(* ===== verification/ReloadSafety.v ===== *)
(** * Reload safety (task.c)

    The invariant of the reload protocol in every interleaving of the main,
    the reload and the output thread, and what follows from it: no crash, no
    leak, and the list contract of the protocol; and the shutdown race. *)

From Stdlib Require Import Ascii String.
From stdpp Require Import prelude gmap fin_maps fin_sets sets list strings relations.
From S2P Require Import Prelude Reload.
Open Scope string_scope.
Open Scope list_scope.
Open Scope Z_scope.

(** ** The invariant *)

(** No message under way. *)
Definition at_rest (s : sys) : Prop :=
  main_mbox s = false /\ mpc s <> MGot /\ reload_mbox s = false /\ rpc s = RIdle.

(** A request in the mailbox or in the hands of the reload thread. *)
Definition requested (s : sys) : Prop :=
  main_mbox s = false /\ mpc s <> MGot /\
  ((reload_mbox s = true /\ rpc s = RIdle) \/ (reload_mbox s = false /\ rpc s <> RIdle)).

(** A report in the mailbox or in the hands of the main thread. *)
Definition reported (s : sys) : Prop :=
  reload_mbox s = false /\ rpc s = RIdle /\
  ((main_mbox s = true /\ mpc s <> MGot) \/ (main_mbox s = false /\ mpc s = MGot)).

Definition rest_stage (s : sys) : Prop :=
  phase s = RELOAD_PHASE_IDLE /\ ctx s = ctx_idle /\ settled_heap (mgr s) (hp s).

Definition request_stage (s : sys) : Prop :=
  match main_tx_msg s with
  | RELOAD_REQ_PLAN current =>
      phase s = RELOAD_PHASE_AWAITING_SURVIVORS /\ current = tasks (mgr s) /\ ctx s = ctx_idle /\
      settled_heap (mgr s) (hp s)
  | RELOAD_REQ_BUILD full =>
      phase s = RELOAD_PHASE_AWAITING_NEW_TASKS /\
      exists n, ctx s = Ctx (Some n) (Some full) None /\ planned (mgr s) full (tasks (mgr s)) n (hp s)
  | RELOAD_REQ_RECLAIM c e t =>
      phase s = RELOAD_PHASE_AWAITING_RECLAIM /\ t = tasks (mgr s) /\
      exists full, ctx s = Ctx None (Some full) (Some full) /\ reclaiming (mgr s) full c e (hp s)
  | _ => False
  end.

Definition report_stage (s : sys) : Prop :=
  match reload_tx_msg s with
  | RELOAD_RPT_SURVIVORS sub =>
      phase s = RELOAD_PHASE_AWAITING_SURVIVORS /\
      exists n, ctx s = Ctx (Some n) (Some (tasks (mgr s))) None /\ planned (mgr s) (tasks (mgr s)) sub n (hp s)
  | RELOAD_RPT_NEW_TASKS n t e =>
      phase s = RELOAD_PHASE_AWAITING_NEW_TASKS /\
      exists full, ctx s = Ctx None (Some full) (Some full) /\ built (mgr s) full (tasks (mgr s)) n t e (hp s)
  | RELOAD_RPT_RECLAIMED =>
      phase s = RELOAD_PHASE_AWAITING_RECLAIM /\ ctx s = ctx_idle /\ settled_heap (mgr s) (hp s)
  | RELOAD_RPT_ERROR None =>
      phase s = RELOAD_PHASE_AWAITING_SURVIVORS /\ ctx s = ctx_idle /\ settled_heap (mgr s) (hp s)
  | RELOAD_RPT_ERROR (Some full) =>
      phase s = RELOAD_PHASE_AWAITING_NEW_TASKS /\ ctx s = ctx_idle /\
      build_failed (mgr s) full (tasks (mgr s)) (hp s)
  | _ => False
  end.

Definition protocol (s : sys) : Prop :=
  (at_rest s /\ rest_stage s) \/ (requested s /\ request_stage s) \/ (reported s /\ report_stage s).

(** Every message in the ring or in hand is for a live capture task. *)
Definition live_ring (s : sys) : Prop :=
  Forall (fun c => c ∈ caps (hp s)) (ring s) /\
  match opc s with OHold c _ => c ∈ caps (hp s) | _ => True end.
(* ===== verification/ReloadEffect.v ===== *)
(** * What a reload does, and that it ends (task.c)

    [ReloadSafety] shows that no interleaving of the threads goes wrong; here
    is what the lists contain in each phase, which the comment on the reload
    protocol calls its contract, and that a reload can always be completed
    from wherever it is. *)

From Stdlib Require Import Ascii String.
From stdpp Require Import prelude gmap fin_maps fin_sets sets list strings relations.
From S2P Require Import Prelude Reload ReloadSafety.
Open Scope string_scope.
Open Scope list_scope.
Open Scope Z_scope.

(** ** Contents *)

(** The tasks and the failed tasks of a configuration: every entry, in order
    and with its index, is in just one of the two lists. *)
Inductive covers : Z -> list (option string) -> list task_t -> list task_error_t -> Prop :=
  | covers_nil i : covers i [] [] []
  | covers_task i fp c fps l e : covers (i + 1) fps l e -> covers i (fp :: fps) (Task i fp c :: l) e
  | covers_error i fp fps l e : covers (i + 1) fps l e -> covers i (fp :: fps) l (TaskError i fp :: e).

(** The task with a fingerprint. *)
Definition named (l : list task_t) (f : string) : option task_t := snd <$> list_find (fun t => fingerprint t = Some f) l.

(** The tasks of [l] with the fingerprints [fs], in the order of [fs]. *)
Definition survivors (fs : list string) (l : list task_t) : list task_t := omap (named l) fs.

(** Tasks of [old] that are wanted again are in [new] with the same capture task. *)
Definition keeps (fs : list string) (old new : list task_t) : Prop :=
  forall f t, f ∈ fs -> named old f = Some t -> exists t', t' ∈ new /\ fingerprint t' = Some f /\ task t' = task t.

Lemma find_named f l : find_task_by_fingerprint (Some f) l = Some (named l f).
Proof.
  unfold named. induction l as [|t l IH]; [done|]. cbn. destruct (fingerprint t) as [g|] eqn:Eg.
  - destruct (String.eqb_spec g f) as [->|Hne].
    + by rewrite decide_True by done.
    + rewrite decide_False by congruence. rewrite IH. by destruct (list_find _ l) as [[i x]|].
  - rewrite decide_False by done. rewrite IH. by destruct (list_find _ l) as [[i x]|].
Qed.

Lemma named_some l f t : named l f = Some t -> t ∈ l /\ fingerprint t = Some f.
Proof.
  unfold named. intros ([i x] & E & ->)%fmap_Some. cbn. apply list_find_Some in E as (Hi & Hf & _).
  split; [by eapply list_elem_of_lookup_2|done].
Qed.

Lemma find_content f l h r h' : find_task (Some f) l h = Some (r, h') -> r = named l f /\ h' = h.
Proof. unfold find_task. rewrite find_named. by intros [= <- <-]. Qed.

Lemma collect_content fs l : forall acc h r h', collect_values (Some <$> fs) l acc h = Some (Some r, h') ->
  r = acc ++ survivors fs l /\ same_lists h h'.
Proof.
  induction fs as [|f fs IH]; intros acc h r h' E; cbn [fmap list_fmap collect_values] in E.
  { injection E as <- <-. unfold survivors. cbn. by rewrite app_nil_r. }
  next E x h1 E1. apply find_content in E1 as [-> ->]. unfold survivors in *. cbn [omap list_omap].
  destruct (named l f) as [t|] eqn:En; [|by apply IH in E].
  next E w h1 E1. apply wrapper_content in E1 as [Hs [-> | ->]]; [done|]. apply IH in E as [-> Hs'].
  split; [|by eapply same_lists_trans]. rewrite <- app_assoc. cbn. by destruct t.
Qed.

┄┄┄┄┄┄┄┄┄┄

ASSIGNED TASK
Begin with the top line of the material and go as far as the line with "((main_mbox s = true". Set down those lines exactly, both ends included, and nothing more.

REPLY TO THE TASK
(* ===== verification/ReloadSafety.v ===== *)
(** * Reload safety (task.c)

    The invariant of the reload protocol in every interleaving of the main,
    the reload and the output thread, and what follows from it: no crash, no
    leak, and the list contract of the protocol; and the shutdown race. *)

From Stdlib Require Import Ascii String.
From stdpp Require Import prelude gmap fin_maps fin_sets sets list strings relations.
From S2P Require Import Prelude Reload.
Open Scope string_scope.
Open Scope list_scope.
Open Scope Z_scope.

(** ** The invariant *)

(** No message under way. *)
Definition at_rest (s : sys) : Prop :=
  main_mbox s = false /\ mpc s <> MGot /\ reload_mbox s = false /\ rpc s = RIdle.

(** A request in the mailbox or in the hands of the reload thread. *)
Definition requested (s : sys) : Prop :=
  main_mbox s = false /\ mpc s <> MGot /\
  ((reload_mbox s = true /\ rpc s = RIdle) \/ (reload_mbox s = false /\ rpc s <> RIdle)).

(** A report in the mailbox or in the hands of the main thread. *)
Definition reported (s : sys) : Prop :=
  reload_mbox s = false /\ rpc s = RIdle /\
  ((main_mbox s = true /\ mpc s <> MGot) \/ (main_mbox s = false /\ mpc s = MGot)).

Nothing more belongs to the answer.